EXERCISE DIRECTIONS — Write out exactly the lines of the material below, beginning at the top and ending at the line that contains "lies outside the".

TASK INPUTS —
Content starts
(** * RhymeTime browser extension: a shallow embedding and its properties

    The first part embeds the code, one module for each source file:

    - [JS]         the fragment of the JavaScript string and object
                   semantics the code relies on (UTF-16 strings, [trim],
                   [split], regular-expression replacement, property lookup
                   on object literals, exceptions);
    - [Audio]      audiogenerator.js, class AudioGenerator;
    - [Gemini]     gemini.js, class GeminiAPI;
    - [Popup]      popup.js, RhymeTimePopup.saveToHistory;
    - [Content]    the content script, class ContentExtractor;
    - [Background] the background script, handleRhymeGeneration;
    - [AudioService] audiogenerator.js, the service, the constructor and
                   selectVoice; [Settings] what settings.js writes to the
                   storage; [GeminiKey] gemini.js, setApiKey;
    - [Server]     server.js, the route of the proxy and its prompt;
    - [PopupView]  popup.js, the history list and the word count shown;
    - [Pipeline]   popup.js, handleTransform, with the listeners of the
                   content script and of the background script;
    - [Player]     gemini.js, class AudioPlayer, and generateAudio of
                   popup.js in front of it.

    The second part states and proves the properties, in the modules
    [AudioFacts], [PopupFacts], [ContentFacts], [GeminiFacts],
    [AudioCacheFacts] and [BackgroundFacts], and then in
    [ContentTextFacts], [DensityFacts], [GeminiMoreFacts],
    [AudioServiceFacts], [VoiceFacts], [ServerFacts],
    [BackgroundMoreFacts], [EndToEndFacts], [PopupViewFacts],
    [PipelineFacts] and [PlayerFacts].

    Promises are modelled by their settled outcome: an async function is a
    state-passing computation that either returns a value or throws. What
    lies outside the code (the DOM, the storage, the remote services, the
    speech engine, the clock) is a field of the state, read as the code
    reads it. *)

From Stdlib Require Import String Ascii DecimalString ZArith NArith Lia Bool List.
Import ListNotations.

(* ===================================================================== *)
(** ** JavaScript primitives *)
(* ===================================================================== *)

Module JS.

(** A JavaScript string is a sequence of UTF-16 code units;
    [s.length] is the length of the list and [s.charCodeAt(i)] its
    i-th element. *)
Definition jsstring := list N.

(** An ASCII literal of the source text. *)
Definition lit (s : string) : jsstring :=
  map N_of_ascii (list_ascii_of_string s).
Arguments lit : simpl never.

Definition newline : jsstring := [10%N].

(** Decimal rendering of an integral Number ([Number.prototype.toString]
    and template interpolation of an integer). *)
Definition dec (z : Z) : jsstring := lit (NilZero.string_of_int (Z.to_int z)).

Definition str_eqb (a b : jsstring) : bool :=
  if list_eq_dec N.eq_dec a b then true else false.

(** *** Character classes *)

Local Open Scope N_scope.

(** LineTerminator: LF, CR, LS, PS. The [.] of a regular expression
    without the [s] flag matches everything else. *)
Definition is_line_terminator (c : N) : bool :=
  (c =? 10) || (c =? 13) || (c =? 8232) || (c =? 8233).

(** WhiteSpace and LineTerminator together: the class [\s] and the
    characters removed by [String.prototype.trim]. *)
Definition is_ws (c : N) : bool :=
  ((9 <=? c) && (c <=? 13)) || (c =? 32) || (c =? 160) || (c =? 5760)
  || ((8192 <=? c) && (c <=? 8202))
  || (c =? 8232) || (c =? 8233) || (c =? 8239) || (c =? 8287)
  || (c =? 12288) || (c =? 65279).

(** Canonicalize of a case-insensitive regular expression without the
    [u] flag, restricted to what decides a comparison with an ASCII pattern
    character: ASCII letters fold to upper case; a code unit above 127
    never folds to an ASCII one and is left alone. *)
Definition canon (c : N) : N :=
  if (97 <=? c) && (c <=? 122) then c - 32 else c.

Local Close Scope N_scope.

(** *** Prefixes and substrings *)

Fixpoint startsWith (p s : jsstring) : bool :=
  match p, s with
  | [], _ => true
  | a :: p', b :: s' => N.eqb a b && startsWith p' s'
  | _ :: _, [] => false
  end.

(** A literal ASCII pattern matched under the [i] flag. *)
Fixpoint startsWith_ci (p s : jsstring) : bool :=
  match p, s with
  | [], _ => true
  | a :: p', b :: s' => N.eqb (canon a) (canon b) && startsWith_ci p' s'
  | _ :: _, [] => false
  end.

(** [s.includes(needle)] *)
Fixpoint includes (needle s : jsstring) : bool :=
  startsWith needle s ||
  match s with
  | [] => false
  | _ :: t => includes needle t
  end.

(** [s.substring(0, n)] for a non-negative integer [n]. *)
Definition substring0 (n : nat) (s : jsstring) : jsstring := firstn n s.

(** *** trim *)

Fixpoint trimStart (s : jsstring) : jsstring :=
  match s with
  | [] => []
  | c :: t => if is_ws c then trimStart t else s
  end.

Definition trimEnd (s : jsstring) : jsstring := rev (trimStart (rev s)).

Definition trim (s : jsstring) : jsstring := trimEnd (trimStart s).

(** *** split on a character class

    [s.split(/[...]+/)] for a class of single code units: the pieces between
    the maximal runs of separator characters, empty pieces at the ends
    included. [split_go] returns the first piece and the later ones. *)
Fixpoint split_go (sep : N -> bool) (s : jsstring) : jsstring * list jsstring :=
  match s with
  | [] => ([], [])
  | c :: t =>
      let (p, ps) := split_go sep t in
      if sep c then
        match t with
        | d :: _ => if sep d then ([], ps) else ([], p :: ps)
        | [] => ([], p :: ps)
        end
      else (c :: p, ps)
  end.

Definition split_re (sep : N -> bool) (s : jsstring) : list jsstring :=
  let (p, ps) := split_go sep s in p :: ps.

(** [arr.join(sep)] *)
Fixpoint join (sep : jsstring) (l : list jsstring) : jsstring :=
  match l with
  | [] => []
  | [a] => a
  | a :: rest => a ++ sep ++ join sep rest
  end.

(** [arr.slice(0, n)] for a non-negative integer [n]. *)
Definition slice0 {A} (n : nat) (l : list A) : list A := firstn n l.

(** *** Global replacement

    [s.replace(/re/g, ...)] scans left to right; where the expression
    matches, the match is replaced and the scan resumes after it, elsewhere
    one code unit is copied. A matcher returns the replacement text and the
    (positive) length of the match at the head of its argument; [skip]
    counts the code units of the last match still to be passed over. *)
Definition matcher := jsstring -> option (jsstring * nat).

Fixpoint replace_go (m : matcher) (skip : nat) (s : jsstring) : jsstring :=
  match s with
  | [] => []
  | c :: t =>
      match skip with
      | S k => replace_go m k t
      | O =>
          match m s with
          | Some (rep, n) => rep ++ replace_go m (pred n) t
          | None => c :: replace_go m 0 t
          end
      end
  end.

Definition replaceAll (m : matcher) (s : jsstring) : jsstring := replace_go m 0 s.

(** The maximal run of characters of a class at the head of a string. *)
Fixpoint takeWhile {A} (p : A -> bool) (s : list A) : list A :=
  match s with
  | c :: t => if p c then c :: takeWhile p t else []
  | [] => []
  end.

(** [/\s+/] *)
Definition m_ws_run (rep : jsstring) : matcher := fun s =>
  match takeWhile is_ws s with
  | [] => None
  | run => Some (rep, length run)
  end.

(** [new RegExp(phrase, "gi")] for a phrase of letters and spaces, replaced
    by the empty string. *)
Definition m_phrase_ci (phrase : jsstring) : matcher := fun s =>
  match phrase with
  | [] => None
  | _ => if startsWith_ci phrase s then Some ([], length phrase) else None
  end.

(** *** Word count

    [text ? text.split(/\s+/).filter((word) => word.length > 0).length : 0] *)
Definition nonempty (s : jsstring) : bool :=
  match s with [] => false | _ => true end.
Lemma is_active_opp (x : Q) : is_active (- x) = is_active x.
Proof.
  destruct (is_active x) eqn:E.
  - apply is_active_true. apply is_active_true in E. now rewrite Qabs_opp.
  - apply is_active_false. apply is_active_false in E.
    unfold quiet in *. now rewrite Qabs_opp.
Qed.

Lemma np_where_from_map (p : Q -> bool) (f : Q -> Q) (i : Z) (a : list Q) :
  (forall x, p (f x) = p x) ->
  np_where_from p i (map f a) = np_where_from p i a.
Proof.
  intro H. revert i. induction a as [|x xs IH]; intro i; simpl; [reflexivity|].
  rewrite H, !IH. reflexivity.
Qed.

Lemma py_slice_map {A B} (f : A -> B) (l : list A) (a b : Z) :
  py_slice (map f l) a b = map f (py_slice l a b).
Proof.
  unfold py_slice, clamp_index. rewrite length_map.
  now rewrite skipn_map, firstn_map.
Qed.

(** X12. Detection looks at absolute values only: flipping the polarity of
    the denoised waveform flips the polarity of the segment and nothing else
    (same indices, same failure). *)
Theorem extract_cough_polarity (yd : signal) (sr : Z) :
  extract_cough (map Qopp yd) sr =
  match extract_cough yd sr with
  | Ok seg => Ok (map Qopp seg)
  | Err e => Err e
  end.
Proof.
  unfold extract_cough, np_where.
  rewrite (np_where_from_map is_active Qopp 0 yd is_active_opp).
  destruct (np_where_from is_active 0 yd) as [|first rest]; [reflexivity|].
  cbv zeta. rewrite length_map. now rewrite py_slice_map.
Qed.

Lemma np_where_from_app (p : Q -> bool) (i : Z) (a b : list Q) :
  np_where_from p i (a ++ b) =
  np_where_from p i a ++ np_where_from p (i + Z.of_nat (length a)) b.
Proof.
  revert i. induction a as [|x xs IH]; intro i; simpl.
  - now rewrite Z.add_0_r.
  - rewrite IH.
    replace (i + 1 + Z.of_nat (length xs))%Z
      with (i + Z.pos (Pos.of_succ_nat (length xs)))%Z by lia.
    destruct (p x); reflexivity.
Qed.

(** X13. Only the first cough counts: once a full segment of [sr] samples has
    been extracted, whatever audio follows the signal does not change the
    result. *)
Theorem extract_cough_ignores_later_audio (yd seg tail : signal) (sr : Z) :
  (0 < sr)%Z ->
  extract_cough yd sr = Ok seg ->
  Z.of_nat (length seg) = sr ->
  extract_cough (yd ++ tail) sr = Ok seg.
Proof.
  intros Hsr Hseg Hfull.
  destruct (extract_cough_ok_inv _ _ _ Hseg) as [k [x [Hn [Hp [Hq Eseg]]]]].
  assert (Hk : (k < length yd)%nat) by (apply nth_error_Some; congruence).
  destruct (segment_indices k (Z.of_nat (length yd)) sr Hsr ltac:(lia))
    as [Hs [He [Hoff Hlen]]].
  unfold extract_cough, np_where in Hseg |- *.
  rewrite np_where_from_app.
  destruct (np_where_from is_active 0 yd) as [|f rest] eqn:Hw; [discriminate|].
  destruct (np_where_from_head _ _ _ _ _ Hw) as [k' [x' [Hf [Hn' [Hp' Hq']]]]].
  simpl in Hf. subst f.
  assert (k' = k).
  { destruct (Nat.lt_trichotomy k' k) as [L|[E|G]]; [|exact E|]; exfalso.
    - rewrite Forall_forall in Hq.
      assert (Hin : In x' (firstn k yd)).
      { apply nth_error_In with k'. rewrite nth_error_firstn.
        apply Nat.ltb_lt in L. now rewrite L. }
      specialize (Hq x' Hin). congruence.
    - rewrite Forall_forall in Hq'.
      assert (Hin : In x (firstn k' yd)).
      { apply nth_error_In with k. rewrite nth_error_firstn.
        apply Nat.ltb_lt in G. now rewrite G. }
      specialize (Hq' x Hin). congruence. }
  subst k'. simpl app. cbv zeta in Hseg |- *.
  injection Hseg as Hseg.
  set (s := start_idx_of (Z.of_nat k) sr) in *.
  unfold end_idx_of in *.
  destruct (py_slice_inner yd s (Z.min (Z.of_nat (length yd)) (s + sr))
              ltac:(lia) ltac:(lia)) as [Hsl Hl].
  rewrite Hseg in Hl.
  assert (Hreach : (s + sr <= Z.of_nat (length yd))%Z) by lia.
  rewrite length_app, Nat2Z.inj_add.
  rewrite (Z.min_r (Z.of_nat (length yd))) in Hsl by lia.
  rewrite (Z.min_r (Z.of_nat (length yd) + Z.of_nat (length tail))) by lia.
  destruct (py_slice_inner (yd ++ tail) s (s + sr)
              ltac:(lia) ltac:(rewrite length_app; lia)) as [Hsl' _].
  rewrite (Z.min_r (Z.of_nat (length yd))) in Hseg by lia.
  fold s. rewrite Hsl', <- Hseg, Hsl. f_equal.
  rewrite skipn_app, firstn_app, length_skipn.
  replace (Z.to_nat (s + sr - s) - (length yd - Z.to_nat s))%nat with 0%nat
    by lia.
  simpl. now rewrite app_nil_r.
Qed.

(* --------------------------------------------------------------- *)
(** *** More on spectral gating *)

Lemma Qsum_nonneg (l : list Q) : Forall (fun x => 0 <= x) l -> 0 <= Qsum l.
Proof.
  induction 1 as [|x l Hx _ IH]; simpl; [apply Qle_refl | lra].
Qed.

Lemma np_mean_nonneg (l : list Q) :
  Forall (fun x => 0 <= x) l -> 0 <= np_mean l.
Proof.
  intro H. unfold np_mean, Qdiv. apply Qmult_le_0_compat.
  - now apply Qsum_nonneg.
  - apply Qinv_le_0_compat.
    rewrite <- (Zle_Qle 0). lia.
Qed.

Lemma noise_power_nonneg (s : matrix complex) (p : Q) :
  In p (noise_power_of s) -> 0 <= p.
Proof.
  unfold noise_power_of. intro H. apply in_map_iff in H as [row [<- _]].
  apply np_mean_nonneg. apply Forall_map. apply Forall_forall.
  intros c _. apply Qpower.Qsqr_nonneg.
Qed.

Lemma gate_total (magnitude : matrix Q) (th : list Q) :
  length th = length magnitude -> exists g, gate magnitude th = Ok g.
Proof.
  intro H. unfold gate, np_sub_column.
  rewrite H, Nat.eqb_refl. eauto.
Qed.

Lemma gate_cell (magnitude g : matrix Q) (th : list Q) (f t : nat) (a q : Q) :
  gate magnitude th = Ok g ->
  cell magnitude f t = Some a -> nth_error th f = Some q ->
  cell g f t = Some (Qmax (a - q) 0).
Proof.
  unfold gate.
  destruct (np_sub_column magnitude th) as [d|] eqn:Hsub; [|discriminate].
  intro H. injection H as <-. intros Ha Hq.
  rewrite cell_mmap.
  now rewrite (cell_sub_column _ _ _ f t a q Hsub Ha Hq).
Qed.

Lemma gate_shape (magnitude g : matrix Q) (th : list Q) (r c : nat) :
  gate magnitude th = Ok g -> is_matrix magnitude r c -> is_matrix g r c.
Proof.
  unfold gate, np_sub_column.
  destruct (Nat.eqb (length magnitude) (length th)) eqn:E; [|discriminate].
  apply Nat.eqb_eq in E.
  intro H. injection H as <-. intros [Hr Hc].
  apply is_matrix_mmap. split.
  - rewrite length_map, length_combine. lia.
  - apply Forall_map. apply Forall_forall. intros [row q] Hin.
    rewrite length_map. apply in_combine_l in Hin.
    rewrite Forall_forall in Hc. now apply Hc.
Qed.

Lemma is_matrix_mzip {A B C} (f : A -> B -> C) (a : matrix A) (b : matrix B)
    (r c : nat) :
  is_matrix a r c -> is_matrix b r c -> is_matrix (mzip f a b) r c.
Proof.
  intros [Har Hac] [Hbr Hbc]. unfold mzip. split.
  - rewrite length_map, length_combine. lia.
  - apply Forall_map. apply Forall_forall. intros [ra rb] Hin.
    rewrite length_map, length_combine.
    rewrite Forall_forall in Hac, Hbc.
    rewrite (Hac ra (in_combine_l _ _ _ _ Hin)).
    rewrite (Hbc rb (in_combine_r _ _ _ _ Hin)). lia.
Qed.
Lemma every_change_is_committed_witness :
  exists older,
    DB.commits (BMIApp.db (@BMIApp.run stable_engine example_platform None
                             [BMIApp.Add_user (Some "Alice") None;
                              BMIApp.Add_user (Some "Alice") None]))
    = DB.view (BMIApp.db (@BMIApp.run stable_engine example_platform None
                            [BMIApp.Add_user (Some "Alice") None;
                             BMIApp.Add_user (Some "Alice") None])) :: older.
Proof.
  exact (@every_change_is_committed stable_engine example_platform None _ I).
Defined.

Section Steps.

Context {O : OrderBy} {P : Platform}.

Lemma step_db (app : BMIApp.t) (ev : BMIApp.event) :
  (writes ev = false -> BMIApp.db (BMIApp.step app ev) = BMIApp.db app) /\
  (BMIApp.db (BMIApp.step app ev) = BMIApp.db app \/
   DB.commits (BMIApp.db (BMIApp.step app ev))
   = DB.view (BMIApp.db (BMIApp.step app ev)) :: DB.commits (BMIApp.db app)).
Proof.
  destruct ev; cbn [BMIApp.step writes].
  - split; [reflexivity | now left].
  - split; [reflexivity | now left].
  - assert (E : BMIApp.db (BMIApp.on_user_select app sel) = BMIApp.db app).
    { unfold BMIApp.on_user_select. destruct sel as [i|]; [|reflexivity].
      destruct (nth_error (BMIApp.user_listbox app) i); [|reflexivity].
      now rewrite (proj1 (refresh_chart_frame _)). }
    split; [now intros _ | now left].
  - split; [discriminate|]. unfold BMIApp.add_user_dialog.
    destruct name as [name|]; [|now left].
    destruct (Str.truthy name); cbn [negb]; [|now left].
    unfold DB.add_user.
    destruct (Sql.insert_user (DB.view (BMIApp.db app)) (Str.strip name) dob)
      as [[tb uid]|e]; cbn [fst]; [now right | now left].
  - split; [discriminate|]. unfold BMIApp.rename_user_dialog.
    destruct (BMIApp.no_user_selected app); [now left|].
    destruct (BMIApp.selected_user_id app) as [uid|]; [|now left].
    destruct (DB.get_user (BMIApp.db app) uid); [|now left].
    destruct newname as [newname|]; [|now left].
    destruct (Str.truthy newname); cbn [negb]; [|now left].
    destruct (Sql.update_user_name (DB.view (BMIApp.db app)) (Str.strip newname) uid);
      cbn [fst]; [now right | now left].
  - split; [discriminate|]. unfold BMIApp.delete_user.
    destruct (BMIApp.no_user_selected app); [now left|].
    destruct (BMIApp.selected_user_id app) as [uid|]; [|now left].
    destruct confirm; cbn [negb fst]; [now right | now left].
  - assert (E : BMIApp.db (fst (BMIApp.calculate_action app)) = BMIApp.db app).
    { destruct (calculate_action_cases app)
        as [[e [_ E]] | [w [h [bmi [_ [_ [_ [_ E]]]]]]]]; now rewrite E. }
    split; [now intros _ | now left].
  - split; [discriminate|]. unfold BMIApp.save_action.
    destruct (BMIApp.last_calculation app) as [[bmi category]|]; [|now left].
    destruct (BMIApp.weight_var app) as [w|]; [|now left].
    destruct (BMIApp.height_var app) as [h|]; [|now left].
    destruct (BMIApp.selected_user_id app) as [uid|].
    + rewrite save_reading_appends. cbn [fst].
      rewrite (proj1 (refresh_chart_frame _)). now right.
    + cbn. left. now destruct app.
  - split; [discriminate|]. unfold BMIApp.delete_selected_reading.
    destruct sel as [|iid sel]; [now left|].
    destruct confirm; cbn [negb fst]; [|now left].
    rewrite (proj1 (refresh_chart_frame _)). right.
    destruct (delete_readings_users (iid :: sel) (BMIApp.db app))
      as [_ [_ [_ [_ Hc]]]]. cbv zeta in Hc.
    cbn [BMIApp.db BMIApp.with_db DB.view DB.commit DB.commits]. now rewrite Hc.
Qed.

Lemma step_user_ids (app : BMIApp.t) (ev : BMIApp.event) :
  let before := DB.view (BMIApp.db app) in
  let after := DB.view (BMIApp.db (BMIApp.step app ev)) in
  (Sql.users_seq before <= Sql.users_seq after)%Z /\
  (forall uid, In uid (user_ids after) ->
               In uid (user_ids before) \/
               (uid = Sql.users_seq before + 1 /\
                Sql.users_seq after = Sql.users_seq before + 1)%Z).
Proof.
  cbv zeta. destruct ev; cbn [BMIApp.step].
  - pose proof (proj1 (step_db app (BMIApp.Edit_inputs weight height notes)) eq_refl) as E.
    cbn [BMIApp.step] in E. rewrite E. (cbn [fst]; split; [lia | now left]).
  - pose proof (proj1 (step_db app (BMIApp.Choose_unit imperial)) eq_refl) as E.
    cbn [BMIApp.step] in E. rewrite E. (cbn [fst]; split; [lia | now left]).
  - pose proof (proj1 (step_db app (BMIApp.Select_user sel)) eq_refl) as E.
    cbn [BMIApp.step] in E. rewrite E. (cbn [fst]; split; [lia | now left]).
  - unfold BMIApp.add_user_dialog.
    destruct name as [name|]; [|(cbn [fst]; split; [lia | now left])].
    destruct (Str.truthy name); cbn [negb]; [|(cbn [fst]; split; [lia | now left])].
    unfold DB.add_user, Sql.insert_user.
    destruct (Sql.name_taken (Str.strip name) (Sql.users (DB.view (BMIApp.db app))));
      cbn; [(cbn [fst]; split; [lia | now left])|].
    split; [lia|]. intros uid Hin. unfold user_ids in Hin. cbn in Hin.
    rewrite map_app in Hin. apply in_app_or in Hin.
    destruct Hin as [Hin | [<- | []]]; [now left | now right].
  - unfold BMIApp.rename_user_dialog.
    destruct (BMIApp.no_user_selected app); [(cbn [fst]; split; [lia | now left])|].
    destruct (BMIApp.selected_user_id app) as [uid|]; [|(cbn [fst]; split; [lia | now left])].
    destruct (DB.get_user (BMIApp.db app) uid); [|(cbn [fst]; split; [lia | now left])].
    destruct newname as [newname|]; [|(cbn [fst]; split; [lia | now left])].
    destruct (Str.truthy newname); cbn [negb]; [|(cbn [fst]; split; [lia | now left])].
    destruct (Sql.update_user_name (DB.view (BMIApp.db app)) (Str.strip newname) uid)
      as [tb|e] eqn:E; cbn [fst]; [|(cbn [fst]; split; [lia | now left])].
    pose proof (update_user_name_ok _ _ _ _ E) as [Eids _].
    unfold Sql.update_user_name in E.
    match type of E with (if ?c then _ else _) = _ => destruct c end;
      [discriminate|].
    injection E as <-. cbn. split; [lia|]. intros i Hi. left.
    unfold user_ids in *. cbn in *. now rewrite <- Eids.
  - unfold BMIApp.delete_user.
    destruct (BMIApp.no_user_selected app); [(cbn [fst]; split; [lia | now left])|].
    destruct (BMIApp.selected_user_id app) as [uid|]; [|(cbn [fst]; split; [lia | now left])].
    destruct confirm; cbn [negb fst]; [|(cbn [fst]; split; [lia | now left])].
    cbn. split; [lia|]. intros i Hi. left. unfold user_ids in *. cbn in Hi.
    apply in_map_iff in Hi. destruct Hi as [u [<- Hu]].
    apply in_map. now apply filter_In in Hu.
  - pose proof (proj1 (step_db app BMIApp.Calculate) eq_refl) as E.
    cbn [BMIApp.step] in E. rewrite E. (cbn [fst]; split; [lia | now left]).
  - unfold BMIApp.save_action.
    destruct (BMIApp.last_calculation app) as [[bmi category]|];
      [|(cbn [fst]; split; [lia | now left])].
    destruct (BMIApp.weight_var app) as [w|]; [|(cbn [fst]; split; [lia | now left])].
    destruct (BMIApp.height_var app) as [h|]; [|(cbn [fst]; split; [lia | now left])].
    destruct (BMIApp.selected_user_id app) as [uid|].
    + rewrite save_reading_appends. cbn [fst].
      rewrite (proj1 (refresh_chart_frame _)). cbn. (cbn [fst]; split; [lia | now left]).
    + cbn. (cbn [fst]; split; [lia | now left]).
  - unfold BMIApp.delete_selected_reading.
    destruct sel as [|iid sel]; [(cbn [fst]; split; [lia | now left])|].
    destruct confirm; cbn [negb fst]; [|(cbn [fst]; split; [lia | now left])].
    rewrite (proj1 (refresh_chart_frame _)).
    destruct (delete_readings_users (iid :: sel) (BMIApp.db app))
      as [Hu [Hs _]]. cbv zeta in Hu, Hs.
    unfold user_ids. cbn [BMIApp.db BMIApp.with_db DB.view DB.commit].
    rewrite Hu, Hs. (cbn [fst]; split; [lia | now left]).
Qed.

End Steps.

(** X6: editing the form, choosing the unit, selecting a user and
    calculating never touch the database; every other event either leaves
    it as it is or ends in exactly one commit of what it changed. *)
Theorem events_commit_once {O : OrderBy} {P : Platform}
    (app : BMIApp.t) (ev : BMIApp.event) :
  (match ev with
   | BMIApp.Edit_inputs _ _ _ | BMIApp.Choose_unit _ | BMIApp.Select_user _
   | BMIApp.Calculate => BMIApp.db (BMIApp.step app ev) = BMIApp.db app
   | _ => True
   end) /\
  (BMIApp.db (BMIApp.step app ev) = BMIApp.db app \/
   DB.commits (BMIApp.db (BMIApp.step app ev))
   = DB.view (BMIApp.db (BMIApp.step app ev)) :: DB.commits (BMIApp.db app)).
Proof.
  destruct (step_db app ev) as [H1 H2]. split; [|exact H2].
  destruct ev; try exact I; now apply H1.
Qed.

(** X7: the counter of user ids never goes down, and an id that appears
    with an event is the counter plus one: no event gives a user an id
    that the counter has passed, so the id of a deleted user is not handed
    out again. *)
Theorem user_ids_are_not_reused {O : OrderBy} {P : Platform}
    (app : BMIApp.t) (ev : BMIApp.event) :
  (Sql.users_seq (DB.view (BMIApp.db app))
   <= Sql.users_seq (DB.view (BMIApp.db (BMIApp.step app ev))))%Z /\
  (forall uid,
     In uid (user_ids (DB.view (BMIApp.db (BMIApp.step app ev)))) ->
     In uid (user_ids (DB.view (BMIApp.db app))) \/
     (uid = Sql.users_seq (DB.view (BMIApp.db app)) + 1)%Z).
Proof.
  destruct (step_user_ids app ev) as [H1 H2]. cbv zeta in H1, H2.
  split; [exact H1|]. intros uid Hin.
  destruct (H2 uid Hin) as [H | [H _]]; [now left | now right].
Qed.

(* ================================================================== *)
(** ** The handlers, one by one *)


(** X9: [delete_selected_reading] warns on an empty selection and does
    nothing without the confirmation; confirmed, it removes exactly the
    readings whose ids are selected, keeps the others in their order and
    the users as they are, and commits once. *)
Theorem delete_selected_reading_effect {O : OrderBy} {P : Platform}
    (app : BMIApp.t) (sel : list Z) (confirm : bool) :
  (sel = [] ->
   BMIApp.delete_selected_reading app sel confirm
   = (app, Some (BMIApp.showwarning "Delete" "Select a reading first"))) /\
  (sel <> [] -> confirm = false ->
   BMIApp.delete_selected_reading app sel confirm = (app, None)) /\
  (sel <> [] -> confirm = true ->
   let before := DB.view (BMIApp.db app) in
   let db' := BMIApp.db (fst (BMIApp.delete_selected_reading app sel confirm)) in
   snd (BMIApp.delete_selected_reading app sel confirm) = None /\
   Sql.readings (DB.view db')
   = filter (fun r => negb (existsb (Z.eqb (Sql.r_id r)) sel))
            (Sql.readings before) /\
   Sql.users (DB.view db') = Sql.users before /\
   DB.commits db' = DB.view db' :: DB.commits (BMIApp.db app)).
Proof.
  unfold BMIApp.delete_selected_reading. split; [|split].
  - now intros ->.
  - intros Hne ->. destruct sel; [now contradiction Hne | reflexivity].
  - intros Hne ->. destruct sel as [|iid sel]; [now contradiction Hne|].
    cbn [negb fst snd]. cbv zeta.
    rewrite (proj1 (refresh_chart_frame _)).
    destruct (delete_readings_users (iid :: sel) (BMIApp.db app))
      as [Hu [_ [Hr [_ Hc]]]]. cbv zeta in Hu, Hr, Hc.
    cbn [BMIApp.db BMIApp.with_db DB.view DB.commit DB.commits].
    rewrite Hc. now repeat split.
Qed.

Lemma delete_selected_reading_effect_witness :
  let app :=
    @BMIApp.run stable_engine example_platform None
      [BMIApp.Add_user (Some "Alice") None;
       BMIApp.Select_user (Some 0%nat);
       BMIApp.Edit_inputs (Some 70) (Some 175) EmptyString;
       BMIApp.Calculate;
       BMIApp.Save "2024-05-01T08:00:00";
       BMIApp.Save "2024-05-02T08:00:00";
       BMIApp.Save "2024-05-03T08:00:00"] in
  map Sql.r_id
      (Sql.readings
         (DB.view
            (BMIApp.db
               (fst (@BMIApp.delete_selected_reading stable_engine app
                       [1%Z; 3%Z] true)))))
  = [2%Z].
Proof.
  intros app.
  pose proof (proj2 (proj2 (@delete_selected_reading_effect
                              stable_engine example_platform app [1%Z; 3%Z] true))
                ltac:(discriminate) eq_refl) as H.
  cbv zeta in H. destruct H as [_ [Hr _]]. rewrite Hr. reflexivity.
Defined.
Content ends
EXPECTED ANSWER —
(** * RhymeTime browser extension: a shallow embedding and its properties

    The first part embeds the code, one module for each source file:

    - [JS]         the fragment of the JavaScript string and object
                   semantics the code relies on (UTF-16 strings, [trim],
                   [split], regular-expression replacement, property lookup
                   on object literals, exceptions);
    - [Audio]      audiogenerator.js, class AudioGenerator;
    - [Gemini]     gemini.js, class GeminiAPI;
    - [Popup]      popup.js, RhymeTimePopup.saveToHistory;
    - [Content]    the content script, class ContentExtractor;
    - [Background] the background script, handleRhymeGeneration;
    - [AudioService] audiogenerator.js, the service, the constructor and
                   selectVoice; [Settings] what settings.js writes to the
                   storage; [GeminiKey] gemini.js, setApiKey;
    - [Server]     server.js, the route of the proxy and its prompt;
    - [PopupView]  popup.js, the history list and the word count shown;
    - [Pipeline]   popup.js, handleTransform, with the listeners of the
                   content script and of the background script;
    - [Player]     gemini.js, class AudioPlayer, and generateAudio of
                   popup.js in front of it.

    The second part states and proves the properties, in the modules
    [AudioFacts], [PopupFacts], [ContentFacts], [GeminiFacts],
    [AudioCacheFacts] and [BackgroundFacts], and then in
    [ContentTextFacts], [DensityFacts], [GeminiMoreFacts],
    [AudioServiceFacts], [VoiceFacts], [ServerFacts],
    [BackgroundMoreFacts], [EndToEndFacts], [PopupViewFacts],
    [PipelineFacts] and [PlayerFacts].

    Promises are modelled by their settled outcome: an async function is a
    state-passing computation that either returns a value or throws. What
    lies outside the code (the DOM, the storage, the remote services, the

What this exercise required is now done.